## Task description
Repeat, line for line, the entries below from the first line to the line containing "intros H. unfold do_np_random_choice.", counting both ends.

───── Material provided ─────

Lemma appends_do_ParticleModel (P : call -> Prop) (domain : Domain) (e : Embedding)
    (n : Z) (d : DataInit) :
  P (call_ParticleModel domain e n d) -> appends P (do_ParticleModel domain e n d).
Proof.
  intros H. unfold do_ParticleModel.
  apply appends_bind; [apply appends_record_call; exact H | intros _; apply appends_ambient].
Qed.

Lemma appends_do_np_random_choice (P : call -> Prop) (n : nat) (p : list R) :
  P (call_np_random_choice n p) -> appends P (do_np_random_choice n p).
Proof.
  intros H. unfold do_np_random_choice.
  apply appends_bind; [apply appends_record_call; exact H | intros _; apply appends_ambient].
Qed.

Lemma appends_do_np_random_normal (P : call -> Prop) (loc scale : R) (n : Z) :
  P (call_np_random_normal loc scale n) -> appends P (do_np_random_normal loc scale n).
Proof.
  intros H. unfold do_np_random_normal.
  apply appends_bind; [apply appends_record_call; exact H | intros _; apply appends_ambient].
Qed.

Lemma appends_do_synthetic_data (P : call -> Prop) (est : Model) (records : option Z) :
  P (call_synthetic_data est records) -> appends P (do_synthetic_data est records).
Proof.
  intros H. unfold do_synthetic_data.
  apply appends_bind; [apply appends_record_call; exact H | intros _; apply appends_ambient].
Qed.

(** What follows from [appends] for one world. *)
Lemma appends_calls {A : Type} (P : call -> Prop) (m : M A) (w : world) :
  appends P m ->
  exists new, calls (snd (m w)) = calls w ++ new /\ Forall P new.
Proof.
  intros Hm. destruct (Hm (np_random w)) as (r & g' & new & HP & E).
  exists new. destruct w as [g cs]. simpl in *. rewrite E. simpl. auto.
Qed.

(** Two worlds with the same generator state give the same outcome, the
    same next generator state and the same new calls. *)
Lemma appends_deterministic {A : Type} (P : call -> Prop) (m : M A) (w1 w2 : world) :
  appends P m ->
  np_random w1 = np_random w2 ->
  fst (m w1) = fst (m w2) /\
  np_random (snd (m w1)) = np_random (snd (m w2)) /\
  exists new, calls (snd (m w1)) = calls w1 ++ new /\ calls (snd (m w2)) = calls w2 ++ new.
Proof.
  intros Hm Hg. destruct (Hm (np_random w1)) as (r & g' & new & HP & E).
  destruct w1 as [g1 cs1], w2 as [g2 cs2]. simpl in *. subst g2.
  rewrite !E. simpl. repeat split. exists new. auto.
Qed.

End Logic.

(** ** The selector *)

Section Selector.

Context {C : Collaborators}.

Lemma np_sub_same_length (x y : list R) :
  length x = length y ->
  np_sub x y = Ok (map (fun p => fst p - snd p) (combine x y)).
Proof.
  intros H. unfold np_sub, np_broadcast.
  rewrite (proj2 (Nat.eqb_eq _ _) H). reflexivity.
Qed.

Lemma np_add_same_length (x y : list R) :
  length x = length y ->
  np_add x y = Ok (map (fun p => fst p + snd p) (combine x y)).
Proof.
  intros H. unfold np_add, np_broadcast.
  rewrite (proj2 (Nat.eqb_eq _ _) H). reflexivity.
Qed.

Lemma np_sum_abs_sub (x y : list R) :
  np_sum (np_abs (map (fun p => fst p - snd p) (combine x y))) = spec_l1_distance x y.
Proof.
  unfold np_sum, np_abs, spec_l1_distance. rewrite map_map. reflexivity.
Qed.

Lemma fold_left_Rmax_ge (l : list R) (a : R) : a <= fold_left Rmax l a.
Proof.
  revert a. induction l as [| b l IH]; intros a; simpl.
  - lra.
  - eapply Rle_trans; [apply Rmax_l | apply IH].
Qed.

─────

## Answer to this task
Lemma appends_do_ParticleModel (P : call -> Prop) (domain : Domain) (e : Embedding)
    (n : Z) (d : DataInit) :
  P (call_ParticleModel domain e n d) -> appends P (do_ParticleModel domain e n d).
Proof.
  intros H. unfold do_ParticleModel.
  apply appends_bind; [apply appends_record_call; exact H | intros _; apply appends_ambient].
Qed.

Lemma appends_do_np_random_choice (P : call -> Prop) (n : nat) (p : list R) :
  P (call_np_random_choice n p) -> appends P (do_np_random_choice n p).
Proof.
  intros H. unfold do_np_random_choice.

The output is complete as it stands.